Clearly adding many independent events adds inherent complexity to the statistical model. As mentioned earlier, which actual events are added to the model is directly influenced by the statistician's diligence and can quickly fall into the Lucid fallacy⁶. This variability could greatly affect the predictive power of the statistical model. The second key issue with adding a many independent events is that almost no events are truly independent. Independent events are ones where one event doesn't convey information about another event. For example, an asteroid hitting earth probably is truly indepdent of a family having three daughters. However, there could be inter-dependence and dependence on multiple events together. This is what statisticians need to be aware of. For example, the probability of divorce can be influenced if one partner in the relationship can't have children or if one partner can't keep a job. Basically, some partners simply won't stick around through tough times and that is a dependence. Another example: what if someone falls seriously ill causing them to lose their job, lose their fertility or lose their partner thus not being able to ever achieve a family of 3 children. Therefore, a great deal of these events are called "naively" independent in the real world. Finally, unless one has the true intersections of the data, it is hard to calculate the how much dependence there is on each of the events.

Rather than coming up with a selected set of independent events that are "just right" for the model, using empirical data these events can be "collapsed" into an average probability with fewer assumptions. Luckily, we are living in the era of big data and these available data sets are very accessible for research. There are families that have gone through family planning, have tried to have three children and potentially failed. I decided to use the USA Census Bureau data as it has USA family structure that on average resembles the economic, fertility, capability to have a family of both parents with three or more children. In my opinion, the most recent USA census data is much more predictive in nature versus global data for my model as I reside in the USA, and I am tied closer to the economic and environment in the USA. There are two key pieces of data from tens of thousands of USA families used in the updated model:

1. Percentage of families having three or more children in a family - 12.6% (can be interpreted as a frequentist probability from historical data)⁷
2. Percentage of families with both parents present - 72.9% (can be interpreted as a frequentist probability from historical data)⁷

Note: I am making the assumption that these two events are independent (for the most part). The structure of a family (i.e. single father, single mother or both parents) does not convey much information about how many children are present. Conversely, how many children are in a family doesn't convey much information on the structure of the family either. A good test of independence is asking simple questions of "knowing". For example, if someone told you there is a couple that lives several blocks from your residence and that is the only piece of information you have. Then that person asked you the following: "How many kids does that couple have?". Without other pieces of information, it is unlikely to determine a confident and accurate answer. Therefore, these two events from the Census Bureau could be considered independent and multiplied together using the statistical multiplication rule.²

These two data sets can be interpreted as average probabilities and "collapse" all those possible independent events (divorce, economic, fertility, fear of catastrophe) on average into a single probability. The model is much simpler and backed by government certified data! Furthermore, it also can be argued that empiricla data eliminates the lucid fallacy⁶ to a large degree, as a great deal of the subjectivity has been replaced with census data. The statistical model with the updated derived family census probabilities is now forecasting a 1.1% probability of my mom's predictive dream being possible due to random chance. Basically, this is a 1 in a 100 chance.
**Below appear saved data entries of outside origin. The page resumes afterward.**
(** * Attachment reconciler of the teacher file manager (files.py, models.py)

    A shallow embedding of the Flask blueprint [files_bp]: the request
    handlers of src/files.py over the tables of src/models.py and the
    [uploads] directory.

    - Tables are lists of rows (row order is the rowid order that
      [.first()] and [.all()] see); the directory is a finite map from
      paths to contents.
    - A handler is a computation in a state-and-exception monad [M]: the
      state holds the committed tables, the tables as the SQLAlchemy
      session sees them, the session's pending unit of work, the files and
      a log of the effects attempted so far.
    - Every operation that writes (flush, commit, [file.save],
      [os.remove], [os.rename]) asks the environment [env] whether it
      raises; unique constraints and missing files raise on their own.
      SELECT statements are taken to succeed, except in the two read-only
      JSON handlers, whose whole [try] body is a query.
    - [run_request] wraps a handler the way Flask and Flask-SQLAlchemy do:
      an exception that leaves the handler becomes the 500 page, and the
      session is removed at teardown, which drops what was not committed. *)

From stdpp Require Import gmap strings list fin_maps sorting pretty.
From Stdlib Require Import Ascii String Lia.

Open Scope string_scope.

(** ** Python and SQL string primitives, on the UTF-8 bytes of a string *)

Module Py.

(** [str.lower] on ASCII letters. The handlers lower a name only to ask
    whether it ends in ".pdf", and no other letter is lowered to one of
    these four characters. *)
Definition ascii_lower (c : ascii) : ascii :=
  let n := nat_of_ascii c in
  if (65 <=? n)%nat && (n <=? 90)%nat then ascii_of_nat (n + 32) else c.

Fixpoint lower (s : string) : string :=
  match s with
  | EmptyString => EmptyString
  | String c s' => String (ascii_lower c) (lower s')
  end.

(** [s.endswith(suf)] *)
Fixpoint endswith (s suf : string) : bool :=
  if String.eqb s suf then true
  else match s with
       | EmptyString => false
       | String _ s' => endswith s' suf
       end.

(** Strings are the UTF-8 bytes of Python's [str]. [str.isspace], by the
    number of bytes of the character. One byte: TAB..CR, FS..US and the
    space. *)
Definition isspace (c : ascii) : bool :=
  let n := nat_of_ascii c in
  ((9 <=? n)%nat && (n <=? 13)%nat) || ((28 <=? n)%nat && (n <=? 32)%nat).

(** Two bytes: U+0085 (C2 85) and U+00A0 (C2 A0). *)
Definition isspace2 (c d : ascii) : bool :=
  let n := nat_of_ascii c in
  let m := nat_of_ascii d in
  (n =? 194)%nat && ((m =? 133)%nat || (m =? 160)%nat).

(** Three bytes: U+1680 (E1 9A 80), U+2000..U+200A (E2 80 80..8A), U+2028,
    U+2029, U+202F (E2 80 A8, A9, AF), U+205F (E2 81 9F) and U+3000
    (E3 80 80). *)
Definition isspace3 (c d e : ascii) : bool :=
  let n := nat_of_ascii c in
  let m := nat_of_ascii d in
  let k := nat_of_ascii e in
  ((n =? 225)%nat && (m =? 154)%nat && (k =? 128)%nat)
  || ((n =? 226)%nat && (m =? 128)%nat
      && (((128 <=? k)%nat && (k <=? 138)%nat)
          || (k =? 168)%nat || (k =? 169)%nat || (k =? 175)%nat))
  || ((n =? 226)%nat && (m =? 129)%nat && (k =? 159)%nat)
  || ((n =? 227)%nat && (m =? 128)%nat && (k =? 128)%nat).

(** The string starts with a white-space character. *)
Definition starts_with_space (s : string) : bool :=
  match s with
  | EmptyString => false
  | String c s1 =>
      isspace c
      || match s1 with
         | EmptyString => false
         | String d s2 =>
             isspace2 c d
             || match s2 with
                | EmptyString => false
                | String e _ => isspace3 c d e
                end
         end
  end.

Fixpoint lstrip (s : string) : string :=
  match s with
  | EmptyString => EmptyString
  | String c s1 =>
      if isspace c then lstrip s1
      else
        match s1 with
        | EmptyString => s
        | String d s2 =>
            if isspace2 c d then lstrip s2
            else
              match s2 with
              | EmptyString => s
              | String e s3 => if isspace3 c d e then lstrip s3 else s
              end
        end
  end.

(** A string of white space only is stripped to nothing; otherwise the
    first byte stays and the rest is stripped. *)
Fixpoint rstrip (s : string) : string :=
  match s with
  | EmptyString => EmptyString
  | String c s' =>
      if String.eqb (lstrip s) EmptyString then EmptyString else String c (rstrip s')
  end.

(** [s.strip()] *)
Definition strip (s : string) : string := rstrip (lstrip s).

(** [s.rfind(c)], [None] for -1. *)
Fixpoint rfind_from (c : ascii) (s : string) (i : nat) : option nat :=
  match s with
  | EmptyString => None
  | String d s' =>
      match rfind_from c s' (S i) with
      | Some j => Some j
      | None => if Ascii.eqb c d then Some i else None
      end
  end.

Definition rfind (c : ascii) (s : string) : option nat := rfind_from c s 0.

Fixpoint all_dots (s : string) : bool :=
  match s with
  | EmptyString => true
  | String c s' => Ascii.eqb c "."%char && all_dots s'
  end.

(** [os.path.splitext] (genericpath._splitext with sep "/" and extsep
    "."): split at the last dot when it lies in the last path component
    and is not one of its leading dots. *)
Definition splitext (p : string) : string * string :=
  match rfind "."%char p with
  | None => (p, EmptyString)
  | Some dot =>
      let start := match rfind "/"%char p with None => 0 | Some k => S k end in
      if (start <=? dot)%nat && negb (all_dots (substring start (dot - start) p))
      then (substring 0 dot p, substring dot (String.length p - dot) p)
      else (p, EmptyString)
  end.

(** [os.path.join(a, b)] on POSIX, for a non-empty [a] without a
    trailing separator. *)
Definition is_absolute (p : string) : bool :=
  match p with
  | String c _ => Ascii.eqb c "/"%char
  | EmptyString => false
  end.

Definition os_path_join (a b : string) : string :=
  if is_absolute b then b else a ++ "/" ++ b.

(** Truth value of a string: [bool(s)]. *)
Definition truthy (s : string) : bool := negb (String.eqb s EmptyString).

End Py.

Module Sql.

(** The LIKE operator of SQLite: [%] matches any run of characters, [_]
    any one character, and every other character matches itself up to
    ASCII case. There is no escape character unless one is declared. *)
Fixpoint like_chars (p : list ascii) : list ascii -> bool :=
  match p with
  | [] => fun s => match s with [] => true | _ => false end
  | c :: p' =>
      if Ascii.eqb c "%"%char then
        fix star (s : list ascii) : bool :=
          like_chars p' s || match s with [] => false | _ :: s' => star s' end
      else if Ascii.eqb c "_"%char then
        fun s => match s with [] => false | _ :: s' => like_chars p' s' end
      else
        fun s => match s with
                 | [] => false
                 | d :: s' => Ascii.eqb (Py.ascii_lower c) (Py.ascii_lower d) && like_chars p' s'
                 end
  end.

Definition like (text pattern : string) : bool :=
  like_chars (list_ascii_of_string pattern) (list_ascii_of_string text).

(** [column.ilike(pattern)], rendered as [lower(column) LIKE lower(pattern)]. *)
Definition ilike (text pattern : string) : bool :=
  like (Py.lower text) (Py.lower pattern).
Why my mom didn't Predict Supernatural Existence

If this had been set up as a proper frequentist inference hypothesis experiment, then one could conclude something called statistical significance⁸. This is because my mom's predictive dream was so unlikely to happen by chance (1.1% calculated probability) and it was under a commonly used statistical threshold (5%); 1.1% < 5% thus statistical significance. The term statistical significance⁸ sounds impressive linguistically, but pragmatically, it does not allow someone to claim anything about the environment; nor does it prove things like the afterlife or supernatural existence. You probably have heard the term "correlation does not imply causation". While this model did not perform a correlation exercise with this statistical model the same spirit applies. So, how does one interpret or use a statistical model? One can use the model created to ask the question, "Is this weird or likely to happen just by chance?" and if the probability is low, one should investigate further. Based on the model probability, in my opinion one can claim that this predictive dream was highly unlikely due to chance, and a further investigation is warranted. So, let's investigate further.

John Allen Paulos is a mathematician and author who has written about the role of probability and statistics in everyday life, including the topic of dreams and their potential relationship to the future. In his book "A Mathematician Plays the Stock Market", Paulos discusses the idea that some people believe dreams can be predictive, offering an example of someone who dreams about a specific stock and then sees that stock rise in value the next day. Paulos notes that while this may seem like a coincidence, it is an example of the "law of truly large numbers," which states that with a large enough sample size, any outcome is possible. Paulos goes on to explain that it is natural for people to look for patterns and connections in the world around them, including in their dreams, and that this can lead to the illusion of causality when there is none. In other words, while it may seem like a dream was predictive of a future event, the reality is that the event was likely to happen anyway, and the dream was simply a coincidence.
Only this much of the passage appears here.